■ SOURCE INFORMATION
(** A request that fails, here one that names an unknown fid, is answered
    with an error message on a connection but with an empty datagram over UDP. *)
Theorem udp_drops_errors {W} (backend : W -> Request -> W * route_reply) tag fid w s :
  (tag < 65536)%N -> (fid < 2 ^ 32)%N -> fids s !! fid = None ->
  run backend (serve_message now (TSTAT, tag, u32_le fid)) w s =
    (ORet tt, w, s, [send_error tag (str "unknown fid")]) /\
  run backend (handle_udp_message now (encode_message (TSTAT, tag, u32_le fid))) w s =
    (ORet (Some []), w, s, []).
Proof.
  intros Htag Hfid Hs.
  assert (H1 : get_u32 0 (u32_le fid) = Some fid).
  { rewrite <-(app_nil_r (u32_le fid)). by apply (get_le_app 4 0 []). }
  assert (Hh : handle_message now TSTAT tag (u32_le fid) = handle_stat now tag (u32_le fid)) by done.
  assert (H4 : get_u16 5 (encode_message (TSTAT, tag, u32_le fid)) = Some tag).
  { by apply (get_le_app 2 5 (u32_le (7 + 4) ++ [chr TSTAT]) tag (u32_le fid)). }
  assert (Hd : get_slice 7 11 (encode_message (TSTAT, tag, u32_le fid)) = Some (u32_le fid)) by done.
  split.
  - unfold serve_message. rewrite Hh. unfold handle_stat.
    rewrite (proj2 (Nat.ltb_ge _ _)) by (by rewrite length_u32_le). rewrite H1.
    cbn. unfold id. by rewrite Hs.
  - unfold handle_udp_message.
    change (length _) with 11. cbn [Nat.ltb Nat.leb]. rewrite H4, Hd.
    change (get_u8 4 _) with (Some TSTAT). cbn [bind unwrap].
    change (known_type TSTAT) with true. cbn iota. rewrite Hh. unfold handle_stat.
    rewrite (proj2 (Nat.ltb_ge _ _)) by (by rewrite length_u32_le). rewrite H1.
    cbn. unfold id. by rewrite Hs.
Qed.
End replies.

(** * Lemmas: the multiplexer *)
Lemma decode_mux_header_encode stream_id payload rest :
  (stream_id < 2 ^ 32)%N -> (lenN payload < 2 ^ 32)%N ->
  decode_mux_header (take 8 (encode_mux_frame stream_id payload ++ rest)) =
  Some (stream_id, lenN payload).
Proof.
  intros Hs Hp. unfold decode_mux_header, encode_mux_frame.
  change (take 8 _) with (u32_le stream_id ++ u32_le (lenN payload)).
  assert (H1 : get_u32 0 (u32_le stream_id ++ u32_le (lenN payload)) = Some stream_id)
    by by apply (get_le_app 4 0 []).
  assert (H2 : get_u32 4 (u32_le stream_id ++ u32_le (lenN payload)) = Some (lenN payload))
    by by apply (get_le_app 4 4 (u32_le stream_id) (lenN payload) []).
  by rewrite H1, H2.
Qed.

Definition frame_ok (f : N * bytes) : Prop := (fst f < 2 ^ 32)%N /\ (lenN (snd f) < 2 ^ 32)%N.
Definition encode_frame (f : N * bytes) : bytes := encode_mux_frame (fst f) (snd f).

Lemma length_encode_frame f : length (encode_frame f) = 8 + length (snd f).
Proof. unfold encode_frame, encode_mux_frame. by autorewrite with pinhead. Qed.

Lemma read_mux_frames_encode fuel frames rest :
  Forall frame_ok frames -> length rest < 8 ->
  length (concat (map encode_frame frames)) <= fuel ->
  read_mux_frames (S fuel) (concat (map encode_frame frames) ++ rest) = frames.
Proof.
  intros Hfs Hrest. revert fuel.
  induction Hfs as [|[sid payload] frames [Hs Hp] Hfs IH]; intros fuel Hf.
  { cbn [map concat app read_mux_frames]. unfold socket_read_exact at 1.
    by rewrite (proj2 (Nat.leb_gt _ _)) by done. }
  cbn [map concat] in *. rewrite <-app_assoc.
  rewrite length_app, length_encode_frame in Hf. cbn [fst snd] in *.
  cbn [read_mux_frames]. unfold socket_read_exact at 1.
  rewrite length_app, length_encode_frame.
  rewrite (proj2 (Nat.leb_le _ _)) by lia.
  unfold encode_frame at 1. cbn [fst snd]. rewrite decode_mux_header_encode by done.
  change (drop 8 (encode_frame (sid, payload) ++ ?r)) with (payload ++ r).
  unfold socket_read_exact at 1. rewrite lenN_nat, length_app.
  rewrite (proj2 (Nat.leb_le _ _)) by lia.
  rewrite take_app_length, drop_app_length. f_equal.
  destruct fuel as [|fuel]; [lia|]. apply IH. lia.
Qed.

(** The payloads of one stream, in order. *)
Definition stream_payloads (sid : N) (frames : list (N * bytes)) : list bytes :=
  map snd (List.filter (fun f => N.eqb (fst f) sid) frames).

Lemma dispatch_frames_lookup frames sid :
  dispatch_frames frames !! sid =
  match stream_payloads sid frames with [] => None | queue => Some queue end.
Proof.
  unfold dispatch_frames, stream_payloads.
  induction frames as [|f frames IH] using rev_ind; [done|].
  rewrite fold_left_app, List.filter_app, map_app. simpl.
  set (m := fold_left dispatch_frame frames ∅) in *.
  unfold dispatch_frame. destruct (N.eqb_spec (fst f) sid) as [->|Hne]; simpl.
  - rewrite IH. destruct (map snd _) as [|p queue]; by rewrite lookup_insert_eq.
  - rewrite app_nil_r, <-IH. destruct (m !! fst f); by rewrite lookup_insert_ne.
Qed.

■ EXERCISE OBJECTIVE
Reproduce exactly the entries above, limited to the lines from the one with "by by apply (get_le_app 4 0 [])." through the one with "Definition frame_ok (f", both included.

■ RESULT FOR THIS EXERCISE
    by by apply (get_le_app 4 0 []).
  assert (H2 : get_u32 4 (u32_le stream_id ++ u32_le (lenN payload)) = Some (lenN payload))
    by by apply (get_le_app 4 4 (u32_le stream_id) (lenN payload) []).
  by rewrite H1, H2.
Qed.

Definition frame_ok (f : N * bytes) : Prop := (fst f < 2 ^ 32)%N /\ (lenN (snd f) < 2 ^ 32)%N.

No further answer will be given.